Serum biomarker gMS-Classifier2: predicting conversion to clinically definite multiple sclerosis.

BACKGROUND: Anti-glycan antibodies can be found in autoimmune diseases. IgM against glycan P63 was identified in clinically isolated syndromes (CIS) and included in gMS-Classifier2, an algorithm designed with the aim of identifying patients at risk of a second demyelinating attack. OBJECTIVE: To determine the value of gMS-Classifier2 as an early and independent predictor of conversion to clinically definite multiple sclerosis (CDMS). METHODS: Data were prospectively acquired from a CIS cohort. gMS-Classifier2 was determined in patients first seen between 1995 and 2007 with ≥ two 200 µL serum aliquots (N = 249). The primary endpoint was time to conversion to CDMS at two years, the factor tested was gMS-Classifier2 status (positive/negative) or units; other exploratory time points were 5 years and total time of follow-up. RESULTS: Seventy-five patients (30.1%) were gMS-Classifier2 positive.

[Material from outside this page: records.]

(* ===== verification/MySQL.v ===== *)
(** * MySQL

    [internal/dialect/mysql/lexer.go]: the MySQL lexer profile and the proof
    that it satisfies the profile laws. *)

From S2P Require Import Prelude Dialect.

(** [InEmptySQL] *)
Definition InEmptySQL : bytes := bs "IN (SELECT NULL FROM DUAL WHERE FALSE)".

Definition isSpace (c : ascii) : bool :=
  ((c =b " ") || (c =b c_tab) || (c =b c_lf) || (c =b c_cr))%char%bool.

(** The bytes after [--] on which the server and TiDB both open a comment. *)
Definition dashDashOpens (c : ascii) : bool :=
  ((c =b " ") || (c_tab <=b c) && (c <=b c_cr))%char%bool.

(** The bytes after [--] on which they disagree. *)
Definition dashDashDisputed (c : ascii) : bool :=
  (N.ltb (N_of_ascii c) 32 && negb (dashDashOpens c) ||
   (c =b "127") || (c =b "133") || (c =b "160"))%char%bool.

Definition lineCommentEnd (src : bytes) (i : nat) : nat :=
  scan (fun c => negb (c =b c_lf)) src i.

Definition isIdentStart (c : ascii) : bool :=
  ((c =b "_") || (c =b "$") || is_letter c || is_high c)%char%bool.

Definition isIdentCont (c : ascii) : bool := (isIdentStart c || isDigit c)%bool.

Definition isOpChar (c : ascii) : bool :=
  existsb (Ascii.eqb c) (bs "+-*/<>=~!@%^&|").

Definition lexQuoted (src : bytes) (i : nat) (q : ascii) : result LexError nat :=
  quoted_end true src i q.

(** [%02X] *)
Definition hex2 (c : ascii) : bytes :=
  let n := N_of_ascii c in
  let d x := upper1 (digit x) in [d (n / 16)%N; d (n mod 16)%N].

Definition disputed_msg (c : ascii) : bytes :=
  bs "`--` followed by byte 0x" ++ hex2 c ++
  bs ": the MySQL server and the TiDB frontend disagree on whether this starts a comment, so sqletch cannot read the query the way the engine will; put a space after `--` for a comment, or a space between the two `-` for double negation".

Definition executable_comment_msg : bytes :=
  bs "MySQL executable comment /*! ... */ is not supported: the server strips the markers and executes the content, so placeholders inside it are invisible to sqletch; move the SQL out of the comment (drop the /*! and */), or gate the version outside the template".

(** The operator loop's condition at the suffix [l]: it stops before a
    comment opener, [--] counting as one only before [isSpace]. *)
Definition op_cont (l : bytes) : bool :=
  match l with
  | c :: l1 =>
      (isOpChar c &&
       negb (((c =b "/") && hd_sat (fun d => d =b "*") l1) ||
             ((c =b "-") && hd_sat (fun d => d =b "-") l1 && hd_sat isSpace (tail l1))))%char%bool
  | [] => false
  end.

Definition next_token (src : bytes) (pos : nat) : result LexError Token :=
  match src !! pos with
  | None => Ok (mkToken KindEOF pos pos [])
  | Some c =>
    if isSpace c then mk src pos KindWhitespace (scan isSpace src pos)
    else if (c =b "#")%char then mk src pos KindLineComment (lineCommentEnd src (pos + 1))
    else if ((c =b "-") && at_is src (pos + 1) "-" &&
             (Nat.leb (length src) (pos + 2) || at_sat dashDashOpens src (pos + 2) ||
              at_sat dashDashDisputed src (pos + 2)))%char%bool then
      match src !! (pos + 2) with
      | Some d =>
          if dashDashDisputed d then lex_fail pos (disputed_msg d)
          else mk src pos KindLineComment (lineCommentEnd src (pos + 2))
      | None => mk src pos KindLineComment (lineCommentEnd src (pos + 2))
      end
    else if ((c =b "/") && at_is src (pos + 1) "*")%char%bool then
      if at_is src (pos + 2) "!"%char then lex_fail pos executable_comment_msg
      else match block_comment_loop (drop (pos + 2) src) (pos + 2) with
           | Some e => mk src pos KindBlockComment e
           | None => lex_fail pos (bs "unterminated block comment")
           end
    else if ((c =b "'") || (c =b c_dquote))%char%bool then
      let! e := lexQuoted src (pos + 1) c in mk src pos KindString e
    else if (c =b "`")%char then
      match quoted_loop false "`"%char (drop (pos + 1) src) (pos + 1) with
      | Some e => mk src pos KindQuotedIdent e
      | None => lex_fail pos (bs "unterminated quoted identifier")
      end
    else if (c =b "?")%char then mk src pos KindPositionalParam (pos + 1)
    else if (c =b ":")%char then
      if at_is src (pos + 1) "="%char then mk src pos KindOperator (pos + 2)
      else if (at_sat isIdentStart src (pos + 1) && negb (at_is src (pos + 1) "$"))%char%bool then
        mk src pos KindParamRef
          (scan (fun d => isIdentCont d && negb (d =b "$"))%char%bool src (pos + 1))
      else mk src pos KindOther (pos + 1)
    else if (c =b "(")%char then mk src pos KindLParen (pos + 1)
    else if (c =b ")")%char then mk src pos KindRParen (pos + 1)
    else if (c =b ",")%char then mk src pos KindComma (pos + 1)
    else if (c =b ";")%char then mk src pos KindSemicolon (pos + 1)
    else if (isDigit c || ((c =b ".") && at_sat isDigit src (pos + 1)))%char%bool then
      mk src pos KindNumber (number_end src pos)
    else if isIdentStart c then mk src pos KindIdent (scan isIdentCont src pos)
    else if isOpChar c then
      let i := scan_suffix op_cont (drop pos src) pos in
      mk src pos KindOperator (if decide (i = pos) then pos + 1 else i)
    else mk src pos KindOther (pos + 1)
  end.

Definition Profile : LexerProfile := {|
  NextToken := next_token;
  Placeholders := Some PlaceholderQuestion;
  InEmpty := Some InEmptySQL;
  CaseInsensitiveIdents := Some true;
  PipesOr := Some true;
|}.

(** * The laws *)

Lemma my_param_end_progress src pos :
  (at_sat isIdentStart src pos && negb (at_is src pos "$"))%char%bool = true ->
  pos < scan (fun d => isIdentCont d && negb (d =b "$"))%char%bool src pos.
Proof.
  intros [H1 H2]%andb_prop. apply scan_at_sat. revert H1 H2. unfold at_sat, at_is.
  destruct (src !! pos) as [c|]; [|done]. unfold isIdentCont. by intros -> ->.
Qed.

Lemma my_op_end_bounds src pos :
  pos < length src ->
  let i := scan_suffix op_cont (drop pos src) pos in
  pos < (if decide (i = pos) then pos + 1 else i) <= length src.
Proof.
  intros Hp i. pose proof (scan_suffix_drop_bounds op_cont src pos ltac:(lia)) as Hb.
  fold i in Hb. case_decide; lia.
Qed.

Lemma my_next_token_ok src pos t :
  pos < length src -> next_token src pos = Ok t -> wf_token src pos t.
Proof.
  intros Hp. unfold next_token, lexQuoted, lineCommentEnd. lex_cases.
  all: try by (eapply mk_wf; [done..|lex_facts; lex_end]).
  - eapply mk_wf_param; [done|by lex_char|].
    pose proof (my_param_end_progress src (pos + 1) ltac:(done)). lex_facts. lia.
  - eapply mk_wf; [done..|]. by eapply number_end_ok.
  - eapply mk_wf; [done..|].
    assert (isIdentCont c = true) as Hs by (unfold isIdentCont; by destruct (isIdentStart c)).
    lex_facts. lex_end.
  - eapply mk_wf; [done..|]. by apply my_op_end_bounds.
Qed.

Lemma my_next_token_err src pos e : next_token src pos = Err e -> pos <= Pos e < length src.
Proof. unfold next_token, lexQuoted. lex_err_cases. Qed.

Lemma my_next_token_shift pre src pos :
  next_token (pre ++ src) (length pre + pos) = shift_lex (length pre) (next_token src pos).
Proof.
  unfold next_token, lexQuoted, lineCommentEnd. rewrite lookup_shift.
  destruct (src !! pos) as [c|] eqn:Hc; [|done].
  rewrite <- !Nat.add_assoc. autorewrite with shift.
  rewrite !quoted_end_shift by lia.
  replace (Nat.leb (length (pre ++ src)) (length pre + (pos + 2)))
    with (Nat.leb (length src) (pos + 2)).
  2: { rewrite length_app. destruct (Nat.leb_spec (length src) (pos + 2));
       destruct (Nat.leb_spec (length pre + length src) (length pre + (pos + 2))); lia || done. }
  repeat match goal with |- (if ?b then _ else _) = _ => destruct b end;
    rewrite ?shift_off_mk; try apply mk_shift; try done.
  - destruct (src !! (pos + 2)) as [d|]; [destruct (dashDashDisputed d)|]; done || apply mk_shift.
  - destruct (block_comment_loop _ _); simpl; [apply mk_shift|done].
  - destruct (quoted_loop _ _ _ _); simpl; [apply mk_shift|done].
  - rewrite <- mk_shift. f_equal. do 2 case_decide; lia.
Qed.

#[export] Instance Profile_laws : LexerLaws Profile.
Proof.
  split.
  - intros src pos Hp. simpl. unfold next_token. by rewrite lookup_ge_None_2.
  - exact my_next_token_ok.
  - exact my_next_token_err.
  - exact my_next_token_shift.
  - done.
Qed.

Conversion to CDMS occurred in 31/75 (41.3%) of positive and 45/174 (25.9%) of negative patients (p = 0.017) at two years. Median time to CDMS was 37.8 months (95% CI 10.4-65.3) for positive and 83.9 months (95% CI 57.5-110.5) for negative patients. gMS-Classifier2 status predicted conversion to CDMS within two years of follow-up (HR = 1.8, 95% CI 1.1-2.8; p = 0.014). gMS-Classifier2 units were also independent predictors when tested with either Barkhof criteria and OCB (HR = 1.2, CI 1.0-1.5, p = 0.020) or with T2 lesions and OCB (HR = 1.3, CI 1.1-1.5, p = 0.008). Similar results were obtained at 5 years of follow-up. Discrimination measures showed a significant change in the area under the curve (ΔAUC) when adding gMS-Classifier2 to a model with either Barkhof criteria (ΔAUC 0.0415, p = 0.012) or number of T2 lesions (ΔAUC 0.0467, p = 0.009), but not when OCB were added to these models. CONCLUSIONS: gMS-Classifier2 is an independent predictor of early conversion to CDMS and could be of clinical relevance, particularly in cases in which OCB are not available.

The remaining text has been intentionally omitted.